A team of researchers led by Professor Ardemis Boghossian at the École Polytechnique Fédérale de Lausanne (EPFL) has unveiled a pioneering method to harness E. coli bacteria's innate potential to generate electricity. Their findings, published in the journal Joule, offer a remarkable leap forward in the realm of bioelectronics, with far-reaching implications for waste management and energy production.
“We engineered E. coli bacteria, the most widely studied microbe, to generate electricity,” said Professor Boghossian. “Though there are exotic microbes that naturally produce electricity, they can only do so in the presence of specific chemicals. E. coli can grow on a wide range of sources, which allowed us to produce electricity in a wide range of environments, including from wastewater.”
The breakthrough revolves around the process of extracellular electron transfer (EET), wherein the EPFL team has skillfully engineered E. coli bacteria to exhibit an enhanced EET capability, effectively transforming them into highly efficient "electric microbes." Notably, this method eliminates the need for specific chemicals previously required for electricity generation.
A central innovation of the study is the creation of a comprehensive EET pathway within E. coli, a feat never before achieved. Drawing inspiration from Shewanella oneidensis MR-1, a bacterium renowned for its electricity-generating prowess, the researchers successfully constructed an optimized pathway spanning both the inner and outer membranes of the cell. This novel pathway yielded a three-fold increase in electrical current generation compared to conventional approaches.
Perhaps even more noteworthy is the remarkable performance of the bioengineered E. coli in diverse environments, including wastewater sourced from a local brewery. While exotic electric microbes faltered in these conditions, the modified E. coli thrived, signifying its potential for large-scale waste treatment and energy production.

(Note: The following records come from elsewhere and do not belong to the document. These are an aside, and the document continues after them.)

(** One iteration of the loop body (lines 52-158). *)
Definition parse_event (data : list byte) (s : track_state) : result track_state :=
  '(delta_time, offset) <- read_variable_length data (ts_offset s) ;;
  let absolute_ticks := ts_absolute_ticks s + delta_time in
  status <- byte_at data offset ;;
  match resolve_status status offset (ts_last_status s) with
  | None =>
      Ok (mk_state offset absolute_ticks (ts_last_status s)
            (ts_track_events s) (ts_all_events s) true)
  | Some (offset, last_status, status) =>
      let event_type := Z.shiftr status 4 in
      let channel := Z.land status 0x0F in
      '(body, offset) <-
         (if status =? 0xFF then meta_event data offset
          else if (status =? 0xF0) || (status =? 0xF7) then sysex_event data offset
          else channel_voice data offset event_type) ;;
      let event := mk_event absolute_ticks channel body in
      Ok (mk_state offset absolute_ticks last_status
            (ts_track_events s ++ [event])
            (if is_set_tempo event then ts_all_events s ++ [event]
             else ts_all_events s)
            false)
  end.

(** [while offset < track_end]: every iteration reads at least one byte,
    so [track_end - offset] iterations are enough ([fuel]). *)
Fixpoint parse_events (fuel : nat) (data : list byte) (track_end : nat)
  (s : track_state) : result track_state :=
  if (track_end <=? ts_offset s)%nat then Ok s
  else
    match fuel with
    | O => OutOfFuel
    | S fuel' =>
        s' <- parse_event data s ;;
        if ts_broke s' then Ok s'
        else parse_events fuel' data track_end s'
    end.

Definition MThd : list byte := [x4d; x54; x68; x64].
Definition MTrk : list byte := [x4d; x54; x72; x6b].

Section Decoder.
Context {F : Type} `{PyFloat F}.

(** [for track_idx in range(num_tracks)] (lines 37-160); a running-status
    [break] only leaves the inner loop, the track is appended and the next
    chunk header is looked for at the offset reached. *)
Fixpoint parse_tracks (num_tracks : nat) (data : list byte) (offset : nat)
  (tracks : list (list event)) (all_events : list event)
  (out : list (message F))
  : result (list (list event) * list event * list (message F)) :=
  match num_tracks with
  | O => Ok (tracks, all_events, out)
  | S n =>
      if negb (bytes_eqb (slice data offset (offset + 4)) MTrk) then
        Ok (tracks, all_events, out ++ [ExpectedMTrk offset])
      else
        let offset := (offset + 4)%nat in
        track_len <- unpack_I (slice data offset (offset + 4)) ;;
        let offset := (offset + 4)%nat in
        let track_end := (offset + Z.to_nat track_len)%nat in
        s <- parse_events (track_end - offset) data track_end
               (mk_state offset 0 0 [] all_events false) ;;
        parse_tracks n data (ts_offset s) (tracks ++ [ts_track_events s])
          (ts_all_events s)
          (if ts_broke s then out ++ [RunningStatusError] else out)
  end.

(** ** Tempo map (lines 162-169) *)

Record tempo_event : Type := mk_tempo {
  te_absoluteTicks : Z;
  te_tempo : Z;
}.

Definition tempo_events_of (all_events : list event) : list tempo_event :=
  flat_map (fun e =>
    match body e with
    | Meta _ (SetTempo t) => [mk_tempo (absoluteTicks e) t]
    | _ => []
    end) all_events.

Definition build_tempo_map (all_events : list event) : list tempo_event :=
  let tempo_events :=
    stable_sort (fun x y => te_absoluteTicks x <=? te_absoluteTicks y)
      (tempo_events_of all_events) in
  match tempo_events with
  | [] => [mk_tempo 0 500000]
  | te :: _ =>
      if 0 <? te_absoluteTicks te then mk_tempo 0 500000 :: tempo_events
      else tempo_events
  end.

(** ** ticks_to_seconds (lines 171-188) *)

(** [(delta * current_tempo) / (ticks_per_quarter * 1000000.0)]: the
    product of integers is exact, the divisor is a float, and the
    division converts the product to a float. *)
Definition span_seconds (delta current_tempo ticks_per_quarter : Z) : result F :=
  tpq <- py_float ticks_per_quarter ;;
  let divisor := fmul tpq (of_Z 1000000) in
  num <- py_float (delta * current_tempo) ;;
  py_div num divisor.

(** The [for te in tempo_events] loop; the result is the triple
    [(current_time, current_tick, current_tempo)] it leaves. *)
Fixpoint tempo_loop (tempo_events : list tempo_event) (ticks ticks_per_quarter : Z)
  (current_time : F) (current_tick current_tempo : Z) : result (F * Z * Z) :=
  match tempo_events with
  | [] => Ok (current_time, current_tick, current_tempo)
  | te :: rest =>
      if ticks <? te_absoluteTicks te then
        Ok (current_time, current_tick, current_tempo)
      else
        let delta := te_absoluteTicks te - current_tick in
        d <- span_seconds delta current_tempo ticks_per_quarter ;;
        tempo_loop rest ticks ticks_per_quarter (fadd current_time d)
          (te_absoluteTicks te) (te_tempo te)
  end.

Definition ticks_to_seconds (tempo_events : list tempo_event)
  (ticks_per_quarter ticks : Z) : result F :=
  '(current_time, current_tick, current_tempo) <-
     tempo_loop tempo_events ticks ticks_per_quarter (of_Z 0) 0 500000 ;;
  let delta := ticks - current_tick in
  d <- span_seconds delta current_tempo ticks_per_quarter ;;
  Ok (fadd current_time d).

(** ** Conversion of all events (lines 190-206) *)

(** An event with its ["time"] key set. *)
Record timed_event : Type := mk_timed {
  ev : event;
  time : F;
}.

Definition is_note_off (e : event) : bool :=
  match body e with
  | NoteOff _ _ => true
  | _ => false
  end.

(** The inner [for event in track] loop. *)
Fixpoint process_track (tempo_events : list tempo_event) (ticks_per_quarter : Z)
  (track : list event) (processed_track : list timed_event)
  (max_time last_note_off : F) : result (list timed_event * F * F) :=
  match track with
  | [] => Ok (processed_track, max_time, last_note_off)
  | event :: rest =>
      t <- ticks_to_seconds tempo_events ticks_per_quarter (absoluteTicks event) ;;
      let max_time := if fltb max_time t then t else max_time in
      let last_note_off :=
        if is_note_off event && fltb last_note_off t then t else last_note_off in
      process_track tempo_events ticks_per_quarter rest
        (processed_track ++ [mk_timed event t]) max_time last_note_off
  end.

Professor Boghossian highlighted the transformative implications of their work: “Instead of putting energy into the system to process organic waste, we are producing electricity while processing organic waste at the same time – hitting two birds with one stone!”
“We even tested our technology directly on wastewater that we collected from Les Brasseurs, a local brewery in Lausanne. The exotic electric microbes weren't even able to survive, whereas our bioengineered electric bacteria were able to flourish exponentially by feeding off this waste.”
The study's significance extends well beyond waste treatment, as the engineered E. coli can now be applied in microbial fuel cells, electrosynthesis, and biosensing, among other diverse applications. Its genetic adaptability also allows customization to suit specific environments and feedstocks, establishing it as a versatile tool for sustainable technology development.
“Our work is quite timely, as engineered bioelectric microbes are pushing the boundaries in more and more real-world applications,” says Mouhib, the lead author of the manuscript. “We have set a new record compared to the previous state-of-the-art, which relied only on a partial pathway, and compared to the microbe that was used in one of the biggest papers recently published in the field. With all the current research efforts in the field, we are excited about the future of bioelectric bacteria and can’t wait for us and others to push this technology into new scales.”
This groundbreaking research signals a significant advancement in the field of bioelectronics, unlocking new avenues for sustainable energy production and waste management with the potential to revolutionize various industries.